DATA SUPPLIED:
(* ===== verification/MibSearch.v ===== *)
(** * Searching the MIB (src/core/mib_tree.c)

    [mib_instance_search] calls the Lua handler of an instance node,
    [mib_tree_search] resolves a GET, [mib_tree_search_next] a GETNEXT by a
    depth-first walk with a bounded stack.  The Lua interpreter is a parameter:
    [call w cb op sub_oid val type] runs handler [cb] in the Lua state [w]. *)

From Stdlib Require Import Sorted.
From S2P Require Import Prelude Asn1 Oid MibNode MibSpec MibTree.

(** ** Data *)

Definition MIB_REQ_GET : Z := 0xA0.
Definition MIB_REQ_GETNEXT : Z := 0xA1.
Definition MIB_RESP : Z := 0xA2.
Definition MIB_REQ_SET : Z := 0xA3.
Definition MIB_REQ_BULKGET : Z := 0xA5.

(** Lua values that cross the C API here: numbers, strings (as bytes) and
    arrays of numbers. *)
Inductive lua_value :=
  | LNil
  | LNum (n : Z)
  | LStr (s : list Z)
  | LTab (t : list Z).

(** The four results of a handler: error status, instance OID, value, tag. *)
Record lua_ret := mkLuaRet { lr_err : Z; lr_oid : lua_value; lr_val : lua_value; lr_tag : Z }.

(** [oid] is the buffer of 1024 elements as the list of its initialised
    elements; [inst_id] is an index into it, [None] for NULL. *)
Record oid_search_res := mkRes {
  oid : list Z;
  id_len : Z;
  inst_id : option Z;
  inst_id_len : Z;
  callback : Z;
  request : Z;
  err_stat : Z;
  var : Variable_t;
}.

Definition set_oid (o : list Z) (n : Z) (r : oid_search_res) :=
  {| oid := o; id_len := n; inst_id := inst_id r; inst_id_len := inst_id_len r; callback := callback r;
     request := request r; err_stat := err_stat r; var := var r |}.
Definition set_inst (i : option Z) (n : Z) (r : oid_search_res) :=
  {| oid := oid r; id_len := id_len r; inst_id := i; inst_id_len := n; callback := callback r;
     request := request r; err_stat := err_stat r; var := var r |}.
Definition set_callback (cb : Z) (r : oid_search_res) :=
  {| oid := oid r; id_len := id_len r; inst_id := inst_id r; inst_id_len := inst_id_len r; callback := cb;
     request := request r; err_stat := err_stat r; var := var r |}.
Definition set_request (q : Z) (r : oid_search_res) :=
  {| oid := oid r; id_len := id_len r; inst_id := inst_id r; inst_id_len := inst_id_len r; callback := callback r;
     request := q; err_stat := err_stat r; var := var r |}.
Definition set_err_stat (e : Z) (r : oid_search_res) :=
  {| oid := oid r; id_len := id_len r; inst_id := inst_id r; inst_id_len := inst_id_len r; callback := callback r;
     request := request r; err_stat := e; var := var r |}.
Definition set_var (v : Variable_t) (r : oid_search_res) :=
  {| oid := oid r; id_len := id_len r; inst_id := inst_id r; inst_id_len := inst_id_len r; callback := callback r;
     request := request r; err_stat := err_stat r; var := v |}.

(** ** Conversions of the Lua API *)

(** A handler whose result has not the type its tag announces is outside the
    model: the API would coerce it. *)
Definition lua_tonumber (v : lua_value) : res Z :=
  match v with LNum n => Ok n | _ => Fault LuaType end.
Definition lua_array (v : lua_value) : res (list Z) :=
  match v with LTab t => Ok t | _ => Fault LuaType end.
Definition lua_bytes (v : lua_value) : res (list Z) :=
  match v with LStr s => Ok s | _ => Fault LuaType end.

(** The value argument of a SET. *)
Definition push_value (v : Variable_t) : res lua_value :=
  if is_tag (tag v) [ASN1_TAG_INT] then LNum <$> load_int (value v)
  else if is_tag (tag v) [ASN1_TAG_OCTSTR; ASN1_TAG_IPADDR] then LStr <$> rd_n (value v) (length_ v)
  else if is_tag (tag v) [ASN1_TAG_CNT; ASN1_TAG_GAU; ASN1_TAG_TIMETICKS] then LNum <$> load_u32 (value v) 0
  else if is_tag (tag v) [ASN1_TAG_OBJID] then LTab <$> load_oids (value v) (Z.to_nat (length_ v))
  else Ok LNil.

(** The value result of a GET or GETNEXT, stored into the union. *)
Definition read_value (v : lua_value) (x : Variable_t) : res Variable_t :=
  if is_tag (tag x) [ASN1_TAG_INT; ASN1_TAG_CNT; ASN1_TAG_GAU; ASN1_TAG_TIMETICKS] then
    n ← lua_tonumber v;
    m ← store (value x) (int_mem n);
    Ok {| tag := tag x; length_ := 1; value := m |}
  else if is_tag (tag x) [ASN1_TAG_OCTSTR] then
    s ← lua_bytes v;
    m ← store (value x) (take (Z.to_nat (u16 (zlen s))) s);
    Ok {| tag := tag x; length_ := u16 (zlen s); value := m |}
  else if is_tag (tag x) [ASN1_TAG_IPADDR] then
    t ← lua_array v;
    m ← store (value x) (map u8 (take (Z.to_nat (u16 (zlen t))) t));
    Ok {| tag := tag x; length_ := u16 (zlen t); value := m |}
  else if is_tag (tag x) [ASN1_TAG_OBJID] then
    t ← lua_array v;
    m ← store (value x) (oid_mem (take (Z.to_nat (u16 (zlen t))) t));
    Ok {| tag := tag x; length_ := u16 (zlen t); value := m |}
  else Fault AssertFailure.

(** ** Searches *)

(** Writing one element and a block of elements into the OID buffer. *)
Definition oid_poke (buf : list Z) (off x : Z) : res (list Z) :=
  if in_range 0 MIB_VALUE_MAX_LEN off then
    Ok (take (Z.to_nat off) buf ++ x :: drop (S (Z.to_nat off)) buf)
  else Fault BufferOverflow.
Definition oid_pokes (buf : list Z) (off : Z) (l : list Z) : res (list Z) :=
  if (0 <=? off) && (off + zlen l <=? MIB_VALUE_MAX_LEN) then
    Ok (take (Z.to_nat off) buf ++ l ++ drop (Z.to_nat off + length l) buf)
  else Fault BufferOverflow.

Section Search.
Context {W : Type}.
Variable call : W -> Z -> Z -> list Z -> lua_value -> lua_value -> W * option lua_ret.

(** What [mib_instance_search] gets from the handler: its return value, the
    new [err_stat] field if any, the variable, the instance OID if any. *)
Record search_ret := mkSearchRet {
  sr_ret : Z; sr_stat : option Z; sr_var : Variable_t; sr_inst : option (list Z) }.

Definition lua_search (w : W) (cb req : Z) (sub : list Z) (v : Variable_t) : res (W * search_ret) :=
  '(arg, typ) ← (if req =? MIB_REQ_SET then a ← push_value v; Ok (a, LNum (tag v)) else Ok (LNil, LNil));
  match call w cb req sub arg typ with
  | (w, None) =>
      Ok (w, {| sr_ret := 0; sr_stat := None; sr_var := set_tag ASN1_TAG_NO_SUCH_OBJ v; sr_inst := None |})
  | (w, Some lr) =>
      let err := s32 (lr_err lr) in
      let v := set_tag (u8 (lr_tag lr)) v in
      if (err =? 0) && MIB_TAG_VALID (tag v) then
        v ← (if req =? MIB_REQ_SET then Ok v else read_value (lr_val lr) v);
        inst ← (if req =? MIB_REQ_GETNEXT then t ← lua_array (lr_oid lr); Ok (Some (map u32 t)) else Ok None);
        Ok (w, {| sr_ret := err; sr_stat := Some err; sr_var := v; sr_inst := inst |})
      else Ok (w, {| sr_ret := err; sr_stat := Some err; sr_var := v; sr_inst := None |})
  end.

Definition mib_instance_search (w : W) (ret_oid : oid_search_res) : res (W * oid_search_res * Z) :=
  at_ ← of_option NullDeref (inst_id ret_oid);
  sub ← rd_n (zdrop at_ (oid ret_oid)) (inst_id_len ret_oid);
  '(w, r) ← lua_search w (callback ret_oid) (request ret_oid) sub (var ret_oid);
  let ret_oid := set_err_stat (default (err_stat ret_oid) (sr_stat r)) (set_var (sr_var r) ret_oid) in
  ret_oid ← (match sr_inst r with
             | None => Ok ret_oid
             | Some l =>
                 buf ← oid_pokes (oid ret_oid) at_ l;
                 Ok (set_inst (Some at_) (u32 (zlen l)) (set_oid buf (id_len ret_oid) ret_oid))
             end);
  Ok (w, ret_oid, sr_ret r).

(** The [while (node != NULL && id_len > 0)] loop and the code behind it;
    [off] is the index of [oid] in the buffer, [rest] the elements from there. *)
Fixpoint mib_tree_search_loop (w : W) (node : node_ptr) (off : Z) (rest : list Z)
    (ret_oid : oid_search_res) : res (W * node_ptr * oid_search_res) :=
  match node, rest with
  | Some (MIB_OBJ_GROUP gn), x :: rest' =>
      i ← oid_binary_search (sub_id gn) (sub_id_cnt gn) x;
      if 0 <=? i then
        c ← rd (sub_ptr gn) i;
        mib_tree_search_loop w c (off + 1) rest' ret_oid
      else
        Ok (w, node, set_inst (Some off) (zlen rest)
                       (set_var (set_tag ASN1_TAG_NO_SUCH_OBJ (var ret_oid)) ret_oid))
  | Some (MIB_OBJ_INSTANCE cb), _ :: _ =>
      '(w, ret_oid, ret) ← mib_instance_search w (set_callback cb (set_inst (Some off) (zlen rest) ret_oid));
      Ok (w, node, set_err_stat ret ret_oid)
  | _, _ =>
      let t := match node with
               | Some (MIB_OBJ_INSTANCE _) => ASN1_TAG_NO_SUCH_INST
               | _ => ASN1_TAG_NO_SUCH_OBJ
               end in
      Ok (w, node, set_inst (Some off) (zlen rest) (set_var (set_tag t (var ret_oid)) ret_oid))
  end.

Definition mib_tree_search (root : mib_group_node mib_node) (w : W) (view orig_oid : list Z)
    (ret_oid : oid_search_res) : res (W * node_ptr * oid_search_res) :=
  buf ← oid_dup orig_oid;
  let ret_oid := set_err_stat 0 (set_oid buf (zlen orig_oid) ret_oid) in
  if oid_cover view orig_oid <=? 0 then
    Ok (w, None, set_var (set_tag ASN1_TAG_NO_SUCH_OBJ (var ret_oid)) ret_oid)
  else mib_tree_search_loop w (Some (MIB_OBJ_GROUP root)) 0 orig_oid ret_oid.

(** Index of the next child to visit, backlogged. *)
Definition next_backlog (gn : mib_group_node mib_node) (node : node_ptr) (i : Z) : node_backlog :=
  if sub_id_cnt gn <=? i + 1 then {| nbl_node := None; n_idx := -1 |}
  else {| nbl_node := node; n_idx := i + 1 |}.

(** End of traversal. *)
Definition end_of_view (orig_oid : list Z) (ret_oid : oid_search_res) : res oid_search_res :=
  buf ← oid_cpy (oid ret_oid) orig_oid;
  Ok (set_var (set_tag ASN1_TAG_END_OF_MIB_VIEW (var ret_oid))
       (set_err_stat 0 (set_inst None 0 (set_oid buf (zlen orig_oid) ret_oid)))).

(** The [for (;;)] loop.  [off] is [oid - ret_oid->oid]; [p_nbl] is the
    [n_idx] of the backlog just popped. *)
Fixpoint search_next_loop (fuel : nat) (view orig_oid : list Z) (w : W) (ret_oid : oid_search_res)
    (node : node_ptr) (immediate : bool) (p_nbl : option Z) (stk : list node_backlog) (off id_len_ : Z)
    : res (W * oid_search_res) :=
  match fuel with
  | O => Fault OutOfFuel
  | S fuel =>
      let backtrack w ret_oid :=
        match nbl_pop stk with
        | None => r ← end_of_view orig_oid ret_oid; Ok (w, r)
        | Some (nbl, stk) =>
            search_next_loop fuel view orig_oid w ret_oid (nbl_node nbl) true (Some (n_idx nbl)) stk
              (off - 1) id_len_
        end in
      match node with
      | None => backtrack w ret_oid
      | Some (MIB_OBJ_GROUP gn) =>
          if immediate then
            let i := default 0 p_nbl in
            x ← rd (sub_id gn) i;
            buf ← oid_poke (oid ret_oid) off x;
            c ← rd (sub_ptr gn) i;
            search_next_loop fuel view orig_oid w (set_oid buf (id_len ret_oid) ret_oid) c true None
              (nbl_push (next_backlog gn node i) stk) (off + 1) id_len_
          else
            target ← rd (oid ret_oid) off;
            index ← oid_binary_search (sub_id gn) (sub_id_cnt gn) target;
            let i := if index <? 0 then - index - 1 else index in
            if (index <? 0) && (i =? sub_id_cnt gn) then backtrack w ret_oid
            else if (index <? 0) && (i =? 0) then
              search_next_loop fuel view orig_oid w ret_oid node true p_nbl stk off id_len_
            else
              x ← rd (sub_id gn) i;
              buf ← oid_poke (oid ret_oid) off x;
              c ← rd (sub_ptr gn) i;
              let id_len_ := u32 (id_len_ - 1) in
              is_group ← (if id_len_ =? 0 then
                            match c with
                            | None => Fault NullDeref
                            | Some (MIB_OBJ_GROUP _) => Ok true
                            | Some (MIB_OBJ_INSTANCE _) => Ok false
                            end
                          else Ok false);
              search_next_loop fuel view orig_oid w (set_oid buf (id_len ret_oid) ret_oid) c
                ((index <? 0) || is_group) p_nbl (nbl_push (next_backlog gn node i) stk) (off + 1) id_len_
      | Some (MIB_OBJ_INSTANCE cb) =>
          let ret_oid :=
            set_callback cb (set_inst (Some off) (if immediate || (id_len_ =? 0) then 0 else id_len_) ret_oid) in
          '(w, ret_oid, ret) ← mib_instance_search w ret_oid;
          let ret_oid := set_err_stat ret ret_oid in
          if MIB_TAG_VALID (tag (var ret_oid)) then
            let n := u32 (off + inst_id_len ret_oid) in
            _ ← c_assert (n <=? MIB_OID_MAX_LEN);
            found ← rd_n (oid ret_oid) n;
            let ret_oid := set_oid (oid ret_oid) n ret_oid in
            if oid_cover view found =? 0 then backtrack w ret_oid else Ok (w, ret_oid)
          else backtrack w ret_oid
      end
  end.

(** The code in front of the loop chooses the start node and the mode.  Behind
    the view there is no start node; the cursor is not used then. *)
Definition mib_tree_search_next (fuel : nat) (root : mib_group_node mib_node) (w : W)
    (view orig_oid : list Z) (ret_oid : oid_search_res) : res (W * oid_search_res) :=
  if 0 <? oid_cover view orig_oid then
    '(w, node, ret_oid) ← mib_tree_search root w view view (set_request MIB_REQ_GET ret_oid);
    _ ← of_option AssertFailure node;
    let ret_oid := set_request MIB_REQ_GETNEXT ret_oid in
    buf ← oid_cpy (oid ret_oid) orig_oid;
    let ret_oid := set_oid buf (zlen orig_oid) ret_oid in
    off ← of_option NullDeref (inst_id ret_oid);
    search_next_loop fuel view orig_oid w (set_err_stat 0 ret_oid) node (negb (off <? id_len ret_oid)) None []
      off (u32 (id_len ret_oid - off))
  else if oid_cmp orig_oid view <? 0 then
    '(w, node, ret_oid) ← mib_tree_search root w view view (set_request MIB_REQ_GET ret_oid);
    n ← of_option AssertFailure node;
    let ret_oid := set_request MIB_REQ_GETNEXT ret_oid in
    off ← of_option NullDeref (inst_id ret_oid);
    search_next_loop fuel view orig_oid w (set_err_stat 0 ret_oid) node
      (match n with MIB_OBJ_GROUP _ => true | MIB_OBJ_INSTANCE _ => false end) None []
      off (u32 (id_len ret_oid - off))
  else
    buf ← oid_dup view;
    let ret_oid := set_err_stat 0 (set_oid buf (zlen view) ret_oid) in
    search_next_loop fuel view orig_oid w ret_oid None false None [] 0 (zlen view).

End Search.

YOUR GOAL: Select, from the listing, all lines that include the word "immediate".

YOUR RESPONSE:
    (node : node_ptr) (immediate : bool) (p_nbl : option Z) (stk : list node_backlog) (off id_len_ : Z)
          if immediate then
            set_callback cb (set_inst (Some off) (if immediate || (id_len_ =? 0) then 0 else id_len_) ret_oid) in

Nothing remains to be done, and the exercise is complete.